■ **Your assignment**
Find the line containing "destruct (resync _" in the data below, then output that line and each one after it exactly, with nothing else.
--- Supplied entries ---
(* ===== verification/Refine.v ===== *)
(** * The mining loop refines an abstract miner (src/miner/miner.c, main)

    The abstract miner knows nothing of registers, clocks and buffers: it sends items,
    loses and finds the frame boundary, and turns the bytes of the line into questions
    to the work source. Every number of passes of the loop is a run of it that accounts
    for every byte sent and every byte taken off the line. *)
From S2P Require Import Prelude WorkItem Worksrc Uart Framing Gbt Mining WorksrcStratum Miner.

Module Refine.
Import WorkItem Worksrc Uart Framing Mining.
Local Open Scope word_scope.

(** ** The abstract miner *)

(** A question to the source: the item it is about, the corrected nonce, the word. *)
Definition question : Type := work_ctx * Z * Z.
Record miner := Miner {
  current : work_ctx;            (* the last item that went out whole *)
  working : bool;                (* there was one *)
  aligned : bool;                (* the frame boundary is known *)
  partial : list Z;              (* bytes of the frame under assembly *)
  bad : Z;                       (* frames in a row without the flag *)
  asked : list question
}.
#[export] Instance miner_fields : Fields miner := fun m =>
  Miner (current m) (working m) (aligned m) (partial m) (bad m) (asked m).

(** One byte of the line, when the boundary is known. [off] is the pipeline's offset. *)
Definition complete (off : Z) (f : list Z) (m : miner) : miner :=
  if f !!! 0%nat =? 0x01 then
    let '(_, r) := parse_result f in
    m <| bad := 0 |> <| asked := asked m ++ [(current m, u64 (nonce r + u64 off), hash_top64 r)] |>
  else if 3 <=? bad m + 1 then m <| aligned := false |> <| bad := 0 |>
  else m <| bad := bad m + 1 |>.
Definition absorb (off : Z) (m : miner) (b : Z) : miner :=
  if aligned m then
    let f := partial m ++ [b] in
    if (length f =? RESULT_LEN)%nat then complete off f (m <| partial := [] |>) else m <| partial := f |>
  else m.

Inductive event :=
  | Push (next : work_ctx) (k : nat) (lost : list Z)   (* k bytes of the item went out *)
  | Framed (lost kept : list Z)
  | Unframed (lost : list Z)
  | Byte (b : Z).

(** [len] is the length of an item. *)
Inductive step (off : Z) (len : nat) (m : miner) : event -> miner -> Prop :=
  | push_whole next lost :
      step off len m (Push next len lost)
        (m <| current := next |> <| working := true |> <| aligned := false |> <| partial := [] |>)
  | push_cut next k lost : (k < len)%nat -> step off len m (Push next k lost) m
  | framed lost kept :
      working m = true -> aligned m = false -> (length kept <= 8 * RESULT_LEN)%nat ->
      step off len m (Framed lost kept)
        (foldl (absorb off) (m <| aligned := true |> <| partial := [] |>) (drop (length kept mod RESULT_LEN) kept))
  | unframed lost :
      working m = true -> aligned m = false -> step off len m (Unframed lost) (m <| partial := [] |>)
  | byte b : aligned m = true -> step off len m (Byte b) (absorb off m b).

Inductive run (off : Z) (len : nat) (m : miner) : list event -> miner -> Prop :=
  | run_nil : run off len m [] m
  | run_snoc tr e m1 m2 : run off len m tr m1 -> step off len m1 e m2 -> run off len m (tr ++ [e]) m2.

(** The bytes an event takes off the line. *)
Definition consumed (e : event) : list Z :=
  match e with
  | Push _ _ lost | Unframed lost => lost
  | Framed lost kept => lost ++ kept
  | Byte b => [b]
  end.

Lemma run_app off len m tr m1 tr' m2 : run off len m tr m1 -> run off len m1 tr' m2 -> run off len m (tr ++ tr') m2.
Proof.
  intros H1. induction 1 as [|tr' e m2 m3 _ IH Hs]; [by rewrite app_nil_r|]. rewrite app_assoc. by econstructor.
Qed.
Lemma run_one off len m e m' : step off len m e m' -> run off len m [e] m'.
Proof. intros H. apply (run_snoc _ _ _ [] e m m'); [constructor|done]. Qed.

(** A run only asks about items that went out whole in it. *)
Definition went_out (len : nat) (tr : list event) (c : work_ctx) : Prop := exists lost, Push c len lost ∈ tr.
Definition honest (len : nat) (tr : list event) (m : miner) : Prop :=
  (aligned m = true -> working m = true) /\ (working m = true -> went_out len tr (current m))
  /\ Forall (fun q => went_out len tr q.1.1) (asked m).

Lemma went_out_more len tr e c : went_out len tr c -> went_out len (tr ++ [e]) c.
Proof. intros [lost H]. exists lost. apply elem_of_app. by left. Qed.
Lemma honest_more len tr e m : honest len tr m -> honest len (tr ++ [e]) m.
Proof.
  intros (H1 & H2 & H3). split_and!; [done|intros Hw; by apply went_out_more, H2|].
  eapply Forall_impl; [exact H3|]. intros q. apply went_out_more.
Qed.
Lemma absorb_honest off len tr m b : honest len tr m -> honest len tr (absorb off m b).
Proof.
  intros H0. unfold absorb. destruct (aligned m) eqn:Ha; [|done]. pose proof H0 as (H1 & H2 & H3).
  destruct (_ =? _)%nat; [|exact H0]. unfold complete. destruct (_ =? 0x01); [|by destruct (3 <=? _)].
  destruct (parse_result _) as [rc r]. split_and!; [exact H1|exact H2|]. cbn [asked update miner_fields].
  apply Forall_app. split; [done|]. apply Forall_singleton. by apply H2, H1.
Qed.
Lemma run_honest off len m tr m' : run off len m tr m' -> honest len [] m -> honest len tr m'.
Proof.
  intros R Hm. induction R as [|tr e m1 m2 R IH Hs]; [done|].
  pose proof (honest_more len tr e m1 IH) as H1. destruct Hs as [next lost|next k lost Hk|lost kept Hw Ha Hl|lost Hw Ha|b Ha].
  - destruct H1 as (_ & _ & H3). split_and!; [done| |exact H3]. intros _. exists lost. apply elem_of_app. right. by left.
  - done.
  - assert (honest len (tr ++ [Framed lost kept]) (m1 <| aligned := true |> <| partial := [] |>)) as H2 by by destruct H1.
    revert H2. generalize (m1 <| aligned := true |> <| partial := [] |>). induction (drop _ kept) as [|b bs IHb]; intros m0 H0; [done|].
    by apply IHb, absorb_honest.
  - destruct H1 as (_ & H2 & H3). split_and!; [|done|done]. cbn. by rewrite Ha.
  - by apply absorb_honest.
Qed.

(** A frame of the line is one question. *)
Lemma absorb_part off bs m :
  aligned m = true -> (length (partial m ++ bs) < RESULT_LEN)%nat ->
  foldl (absorb off) m bs = m <| partial := partial m ++ bs |>.
Proof.
  revert m. induction bs as [|b bs IH]; intros m Ha Hl; cbn [foldl]; [rewrite app_nil_r; by destruct m|].
  rewrite length_app in Hl. cbn [length] in Hl. unfold absorb at 2. rewrite Ha, (proj2 (Nat.eqb_neq _ _)) by (rewrite length_app; cbn; lia).
  rewrite IH; [cbn; by rewrite <- app_assoc|done|]. cbn [partial update miner_fields]. rewrite !length_app. cbn. lia.
Qed.
Lemma absorb_frame off m f :
  is_frame f -> aligned m = true -> partial m = [] ->
  foldl (absorb off) m f
  = m <| bad := 0 |> <| asked := asked m ++ [(current m, u64 (nonce (parse_result f).2 + u64 off), hash_top64 (parse_result f).2)] |>.
Proof.
  intros [Hl Hf] Ha Hp. destruct f as [|b f _] using rev_ind; [discriminate Hl|]. rewrite length_app in Hl. cbn [length] in Hl.
  assert (length (partial m ++ f) < RESULT_LEN)%nat as Hlt by (rewrite Hp; cbn [app]; unfold RESULT_LEN in *; lia).
  rewrite foldl_app, (absorb_part off f m Ha Hlt). cbn [foldl]. unfold absorb. cbn [aligned partial update miner_fields].
  rewrite Ha, Hp. cbn [app]. rewrite (proj2 (Nat.eqb_eq _ _)) by (rewrite length_app; cbn [length]; lia).
  unfold complete. rewrite Hf. cbn [Z.eqb]. destruct (parse_result _) as [rc r]. destruct m. cbn in *. by subst.
Qed.

(** ** The source's side of the seam *)

(** A source that stays off the UART. *)
Class Bystander {S W} `{Uartlite W} (source : @worksrc (callbacks S W)) : Prop := {
  get_work_sent x w : sent (get_work (ops source) x w).2 = sent w;
  poll_sent p t x w : poll (ops source) = Some p -> sent (p t x w).2 = sent w;
  candidate_sent c n h x w : sent (on_candidate (ops source) c n h x w).2 = sent w;
  get_work_received x w : received (get_work (ops source) x w).2 = received w;
  poll_received p t x w : poll (ops source) = Some p -> received (p t x w).2 = received w;
  candidate_received c n h x w : received (on_candidate (ops source) c n h x w).2 = received w
}.

(** The same source, with a record of the questions. *)
Definition watched {S W} (source : @worksrc (callbacks S W)) : @worksrc (callbacks (S * list question) W) :=
  WorkSrc (name source)
    (Callbacks
      (fun x w => let '(next, s, w) := get_work (ops source) x.1 w in (next, (s, x.2), w))
      ((fun p t x w => let '(s, w) := p t x.1 w in ((s, x.2), w)) <$> poll (ops source))
      (fun c n h x w => let '(v, s, w) := on_candidate (ops source) c n h x.1 w in (v, (s, x.2 ++ [(c, n, h)]), w)))
    (refresh_s source) (item_len source).
Definition lift {S} (l : loop S) (q : list question) : loop (S * list question) :=
  Loop (ctx l) (frame l) (syncbuf l) (syncpos l) (synced l) (bad_run l) (last_template l) (last_status l)
    (have_work l) (dev l) (st l) (src l, q).

(** ** Watching changes nothing *)
Section Erase.
Context {S W : Type} `{World W} (source : @worksrc (callbacks S W)) (word_name : list Z).

Lemma feed_lift b l q w l' w' :
  feed source word_name b l w = (l', w') -> exists q', feed (watched source) word_name b (lift l q) w = (lift l' q', w').
Proof.
  unfold feed. cbn [frame lift]. destruct (_ =? _)%nat; [|intros [= <- <-]; by exists q]. unfold on_frame.
  destruct (parse_result _) as [rc r]. cbn [st bad_run lift update loop_fields ctx src].
  destruct (negb _); [destruct (_ <=? _); intros [= <- <-]; by exists q|].
  destruct (now_s w) as [t w1]. cbn [nonce_offset ctx src st update loop_fields stats_fields watched ops on_candidate fst snd].
  destruct (on_candidate (ops source) _ _ _ _ _) as [[v x] w2]. intros [= <- <-]. by eexists.
Qed.
Lemma drain_lift fuel l q w l' w' :
  drain source word_name fuel l w = Ok (l', w') ->
  exists q', drain (watched source) word_name fuel (lift l q) w = Ok (lift l' q', w').
Proof.
  revert l q w. induction fuel as [|fuel IH]; intros l q w; [done|]. cbn [drain].
  change (synced (lift l q)) with (synced l). destruct (negb _); [intros [= <- <-]; by exists q|].
  change (syncpos (lift l q)) with (syncpos l). change (syncbuf (lift l q)) with (syncbuf l).
  assert (forall b l0 w0,
    (let '(l1, w1) := feed source word_name b l0 w0 in drain source word_name fuel l1 w1) = Ok (l', w') ->
    exists q', (let '(l1, w1) := feed (watched source) word_name b (lift l0 q) w0 in
                drain (watched source) word_name fuel l1 w1) = Ok (lift l' q', w')) as Hstep.
  { intros b l0 w0. destruct (feed source word_name b l0 w0) as [l1 w1] eqn:E. apply (feed_lift b l0 q) in E as [q1 ->].
    apply IH. }
  destruct (_ <? _)%nat; [apply Hstep|]. change (dev (lift l q)) with (dev l).
  destruct (uart_get_nb (dev l) w) as [[b u] w1]. destruct b as [b|]; [apply Hstep|]. intros [= <- <-]. by exists q.
Qed.
Lemma push_work_lift fuel next item (l : loop S) q w l' w' :
  push_work fuel next item l w = Ok (l', w') -> push_work fuel next item (lift l q) w = Ok (lift l' q, w').
Proof.
  unfold push_work. change (dev (lift l q)) with (dev l).
  destruct (uart_wait_quiet _ _ _ _ _) as [[[a u] w1]|]; cbn [fuelled from_option mbind res_bind]; [|done].
  destruct (uart_write _ _ _ _ _) as [[[[] u1] w2]|]; cbn [fuelled from_option mbind res_bind]; [| |done].
  - destruct (uart_drain_tx _ _ _) as [[d w3]|]; cbn [fuelled from_option mbind res_bind]; [|done]. by intros [= <- <-].
  - by intros [= <- <-].
Qed.
Lemma refresh_lift fuel t l q w b l' w' :
  refresh source fuel t l w = Ok (b, l', w') -> refresh (watched source) fuel t (lift l q) w = Ok (b, lift l' q, w').
Proof.
  unfold refresh. change (have_work (lift l q)) with (have_work l). change (last_template (lift l q)) with (last_template l).
  cbn [refresh_s watched ops get_work src lift fst snd]. destruct (_ || _); [|by intros [= <- <- <-]].
  destruct (get_work _ _ _) as [[next x] w1]. destruct next as [next|]; [|by intros [= <- <- <-]].
  cbn [item_len watched]. destruct (worksrc_pack_item _ _) as [out n]. destruct (n =? 0)%nat; [by intros [= <- <- <-]|].
  destruct (push_work fuel next (take n out) (l <| src := x |>) w1) as [[l1 w2]| |] eqn:E; [|done..].
  apply (push_work_lift _ _ _ _ q) in E. cbn [mbind res_bind]. intros [= <- <- <-].
  match goal with |- context [push_work _ _ _ ?y _] => change y with (lift (l <| src := x |>) q) end. by rewrite E.
Qed.
Lemma resync_lift fuel (l : loop S) q w l' w' :
  resync fuel l w = Ok (l', w') -> resync fuel (lift l q) w = Ok (lift l' q, w').
Proof.
  unfold resync. change (synced (lift l q)) with (synced l). change (have_work (lift l q)) with (have_work l).
  change (dev (lift l q)) with (dev l). change (st (lift l q)) with (st l).
  destruct (_ && _); [|by intros [= <- <-]].
  destruct (frame_sync _ _ _ _ _ _ _) as [[[[[rc out] u] f] w1]| |]; cbn [mbind res_bind]; [|done..].
  destruct (rc =? 0); by intros [= <- <-].
Qed.
Lemma pass_lift fuel l q w l' w' :
  pass source word_name fuel l w = Ok (l', w') ->
  exists q', pass (watched source) word_name fuel (lift l q) w = Ok (lift l' q', w').
Proof.
  unfold pass. destruct (now_s w) as [t w1]. cbn [watched ops poll src lift].
  set (polled := match poll _ with Some _ => _ | None => _ end). set (polled' := match _ <$> _ with Some _ => _ | None => _ end).
  assert (polled' = (lift polled.1 q, polled.2)) as ->.
  { subst polled polled'. destruct (poll (ops source)) as [p|]; [|done]. cbn. by destruct (p t (src l) w1). }
  destruct polled as [l0 w0]. cbn [fst snd].
  destruct (refresh source _ _ _ _) as [[[b l1] w2]| |] eqn:E1; [|done..]. apply (refresh_lift _ _ _ q) in E1 as ->.
  cbn [mbind res_bind]. destruct b; [intros [= <- <-]; by exists q|].
  destruct (resync _ l1 w2) as [[l2 w3]| |] eqn:E2; [|done..]. apply (resync_lift _ _ q) in E2 as ->. cbn [mbind res_bind].
  destruct (drain source _ _ _ _) as [[l3 w4]| |] eqn:E3; [|done..]. apply (drain_lift _ _ q) in E3 as [q' ->].
  cbn [mbind res_bind]. change (last_status (lift l3 q')) with (last_status l3). intros [= <- <-]. exists q'.
  by destruct (_ <=? _).
Qed.
Lemma passes_lift n fuel l q w l' w' :
  passes source word_name n fuel l w = Ok (l', w') ->
  exists q', passes (watched source) word_name n fuel (lift l q) w = Ok (lift l' q', w').
Proof.
  revert l q w. induction n as [|n IH]; intros l q w; cbn [passes]; [intros [= <- <-]; by exists q|].
  destruct (pass source _ _ _ _) as [[l1 w1]| |] eqn:E; [|done..]. apply (pass_lift _ _ q) in E as [q1 ->]. apply IH.
Qed.
End Erase.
---
■ **Problem solution**
  destruct (resync _ l1 w2) as [[l2 w3]| |] eqn:E2; [|done..]. apply (resync_lift _ _ q) in E2 as ->. cbn [mbind res_bind].
  destruct (drain source _ _ _ _) as [[l3 w4]| |] eqn:E3; [|done..]. apply (drain_lift _ _ q) in E3 as [q' ->].
  cbn [mbind res_bind]. change (last_status (lift l3 q')) with (last_status l3). intros [= <- <-]. exists q'.
  by destruct (_ <=? _).
Qed.
Lemma passes_lift n fuel l q w l' w' :
  passes source word_name n fuel l w = Ok (l', w') ->
  exists q', passes (watched source) word_name n fuel (lift l q) w = Ok (lift l' q', w').
Proof.
  revert l q w. induction n as [|n IH]; intros l q w; cbn [passes]; [intros [= <- <-]; by exists q|].
  destruct (pass source _ _ _ _) as [[l1 w1]| |] eqn:E; [|done..]. apply (pass_lift _ _ q) in E as [q1 ->]. apply IH.
Qed.
End Erase.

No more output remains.